→ **Task instructions**
Your answer should be the lines below from the one holding "(** The calls" through the one holding "pending := [7;", copied exactly and with nothing else.

START The records

(** ** Looking a uid up in [gameState.players] *)

(** The properties every plain object inherits from [Object.prototype]:
    eleven functions and the accessor [__proto__], which yields
    [Object.prototype] itself. *)
Definition objectPrototypeNames : list string :=
  ["constructor"; "hasOwnProperty"; "isPrototypeOf"; "propertyIsEnumerable";
   "toLocaleString"; "toString"; "valueOf";
   "__defineGetter__"; "__defineSetter__"; "__lookupGetter__"; "__lookupSetter__";
   "__proto__"].

(** What [gameState.players[uid]] evaluates to: a player object; one of the
    built-in objects above; the boolean that [Object.prototype] holds under
    [isOnline]; or [undefined]. *)
Inductive Member :=
| memberPlayer (p : Player)
| memberBuiltin
| memberBoolean (b : bool)
| memberUndefined.

(** What an object without own property [name] yields for it. *)
Definition inherited (name : string) (gs : GameState) : Member :=
  if decide (name ∈ objectPrototypeNames) then memberBuiltin
  else if decide (name = "isOnline") then
    match prototypeIsOnline gs with
    | Some b => memberBoolean b
    | None => memberUndefined
    end
  else memberUndefined.

Definition playersAt (uid : string) (gs : GameState) : Member :=
  match players gs !! uid with
  | Some p => memberPlayer p
  | None => inherited uid gs
  end.

(** [gameState.players[uid].isOnline = v].  On a player object it sets the
    flag.  On [Object.prototype] (uid [__proto__]) it creates or overwrites
    the inherited [isOnline]; on one of the eleven functions it lands on that
    function, which nothing here reads back, so it is not recorded.  On a
    boolean it throws. *)
Definition setIsOnline (uid : string) (v : bool) : Proc unit :=
  let* target := gets (playersAt uid) in
  match target with
  | memberPlayer _ => updatePlayer uid (cannotSet "isOnline") (set_isOnline v)
  | memberBuiltin =>
      if decide (uid = "__proto__")
      then modify (set_prototypeIsOnline (Some v))
      else ret tt
  | memberBoolean b => throw (cannotCreate "isOnline" b)
  | memberUndefined => throw (cannotSet "isOnline")
  end.
Definition obstacleName : CosNaming.Name :=
  [{| CosNaming.id := "Obstacle"; CosNaming.kind := "Object" |}].

Definition problemName : CosNaming.Name :=
  [{| CosNaming.id := "Problem"; CosNaming.kind := "Object" |}].

(** A step that answers success or failure has failed when it returns
    false and when it throws. *)
Definition failed (o : outcome bool) : Prop := o <> Returns true.

(** Registrations made one after the other; the answers are kept in
    order. *)
Fixpoint addSteeringMethodFactories (regs : list (string * option loc))
    (this : ChppciServer) : list bool * ChppciServer :=
  match regs with
  | [] => ([], this)
  | (inName, factory) :: rest =>
      let '(ok, this) := addSteeringMethodFactory this inName factory in
      let '(oks, this) := addSteeringMethodFactories rest this in
      (ok :: oks, this)
  end.

Fixpoint addDistanceFactories (regs : list (string * option loc))
    (this : ChppciServer) : list bool * ChppciServer :=
  match regs with
  | [] => ([], this)
  | (inName, factory) :: rest =>
      let '(ok, this) := addDistanceFactory this inName factory in
      let '(oks, this) := addDistanceFactories rest this in
      (ok :: oks, this)
  end.

(** A registry holds the address [l]. *)
Definition registered (m : gmap string (option loc)) (l : loc) : Prop :=
  exists name : string, m !! name = Some (Some l).

(** The five ORB steps of [initORBandServers] go well. *)
Definition orb_steps_succeed (rt : Runtime) (argv : list string) : bool :=
  match on_ORB_init rt argv with
  | Returns (Some _) =>
      returns (on_resolve_initial_references rt "RootPOA")
      && returns (on_POA_narrow rt)
      && returns (on_create_thread_policy rt)
      && returns (on_ThreadPolicy_duplicate rt)
      && returns (on_create_POA rt "child")
      && returns (on_ThreadPolicy_destroy rt)
  | _ => false
  end.

(** The calls of a bootstrap in which nothing fails. *)
Definition bootstrap_calls (argv : list string) : list Call :=
  [ORB_init argv; resolve_initial_references "RootPOA"; POA_narrow;
   create_thread_policy; ThreadPolicy_duplicate; create_POA "child";
   ThreadPolicy_destroy; createAndActivateServers].

(** The lines [initORBandServers] can write when the given call fails. *)
Definition step_diagnostics (c : Call) : list string :=
  match c with
  | ORB_init _ =>
      ["failed to initialize ORB"; "hppCorbaServer: failed to initialize ORB"]
  | resolve_initial_references _ => ["failed to resolve initial references"]
  | POA_narrow | create_thread_policy => ["failed to create thread policy"]
  | ThreadPolicy_duplicate | create_POA _ => ["failed to duplicate thread policy"]
  | ThreadPolicy_destroy => ["failed to destroy thread policy"]
  | _ => []
  end.


(** The name each service object is bound under. *)
Definition service_name (s : Servant) : CosNaming.Name :=
  match s with
  | robotServant => robotName
  | obstacleServant => obstacleName
  | problemServant => problemName
  end.



(** The bindings and the releases of the servants among the calls. *)
Fixpoint handovers (calls : list Call) : list Call :=
  match calls with
  | [] => []
  | bindObjectToName object name :: rest =>
      bindObjectToName object name :: handovers rest
  | Servant_remove_ref s :: rest => Servant_remove_ref s :: handovers rest
  | _ :: rest => handovers rest
  end.


(** ** Sample inputs *)

(** A server with one steering factory under ["linear"] and one distance
    factory under ["rs"], and the free stores that hold them. *)
Definition demo_server : ChppciServer :=
  {| hppPlanner := NULL;
     attPrivate := None;
     attMapSteeringMethodFactory := {[ "linear" := Some 1%positive ]};
     attMapDistanceFunctionFactory := {[ "rs" := Some 2%positive ]} |}.

Definition demo_steering : gmap loc CkwsPlusSteeringMethodFactory :=
  {[ 1%positive := CkwsPlusLinearSteeringMethodFactory ]}.

Definition demo_distance : gmap loc CkwsPlusDistanceFactory :=
  {[ 2%positive := CkwsPlusRSDistanceFactory 1%Q ]}.

(** A runtime in which every call goes well; the ORB starts with two calls
    waiting. *)
Definition demo_runtime : Runtime := {|
  on_ORB_init := fun _ =>
    Returns (Some {| pending := [7; 8]; performed := []; shut := false |});
  on_resolve_initial_references := fun _ => Returns tt;
  on_POA_narrow := Returns tt;
  on_create_thread_policy := Returns tt;
  on_ThreadPolicy_duplicate := Returns tt;
  on_create_POA := fun _ => Returns tt;
  on_ThreadPolicy_destroy := Returns tt;
  on_createAndActivateServers := KD_OK;
  on_Servant_this := fun _ => Returns tt;
  on_createHppContext := Returns true;
  on_bindObjectToName := fun _ _ => Returns true;
  on_Servant_remove_ref := fun _ => Returns tt;
  on_the_POAManager := Returns tt;
  on_POAManager_activate := Returns tt
|}.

END The records

→ **Solution for this task**
(** The calls of a bootstrap in which nothing fails. *)
Definition bootstrap_calls (argv : list string) : list Call :=
  [ORB_init argv; resolve_initial_references "RootPOA"; POA_narrow;
   create_thread_policy; ThreadPolicy_duplicate; create_POA "child";
   ThreadPolicy_destroy; createAndActivateServers].

(** The lines [initORBandServers] can write when the given call fails. *)
Definition step_diagnostics (c : Call) : list string :=
  match c with
  | ORB_init _ =>
      ["failed to initialize ORB"; "hppCorbaServer: failed to initialize ORB"]
  | resolve_initial_references _ => ["failed to resolve initial references"]
  | POA_narrow | create_thread_policy => ["failed to create thread policy"]
  | ThreadPolicy_duplicate | create_POA _ => ["failed to duplicate thread policy"]
  | ThreadPolicy_destroy => ["failed to destroy thread policy"]
  | _ => []
  end.


(** The name each service object is bound under. *)
Definition service_name (s : Servant) : CosNaming.Name :=
  match s with
  | robotServant => robotName
  | obstacleServant => obstacleName
  | problemServant => problemName
  end.



(** The bindings and the releases of the servants among the calls. *)
Fixpoint handovers (calls : list Call) : list Call :=
  match calls with
  | [] => []
  | bindObjectToName object name :: rest =>
      bindObjectToName object name :: handovers rest
  | Servant_remove_ref s :: rest => Servant_remove_ref s :: handovers rest
  | _ :: rest => handovers rest
  end.


(** ** Sample inputs *)

(** A server with one steering factory under ["linear"] and one distance
    factory under ["rs"], and the free stores that hold them. *)
Definition demo_server : ChppciServer :=
  {| hppPlanner := NULL;
     attPrivate := None;
     attMapSteeringMethodFactory := {[ "linear" := Some 1%positive ]};
     attMapDistanceFunctionFactory := {[ "rs" := Some 2%positive ]} |}.

Definition demo_steering : gmap loc CkwsPlusSteeringMethodFactory :=
  {[ 1%positive := CkwsPlusLinearSteeringMethodFactory ]}.

Definition demo_distance : gmap loc CkwsPlusDistanceFactory :=
  {[ 2%positive := CkwsPlusRSDistanceFactory 1%Q ]}.

(** A runtime in which every call goes well; the ORB starts with two calls
    waiting. *)
Definition demo_runtime : Runtime := {|
  on_ORB_init := fun _ =>
    Returns (Some {| pending := [7; 8]; performed := []; shut := false |});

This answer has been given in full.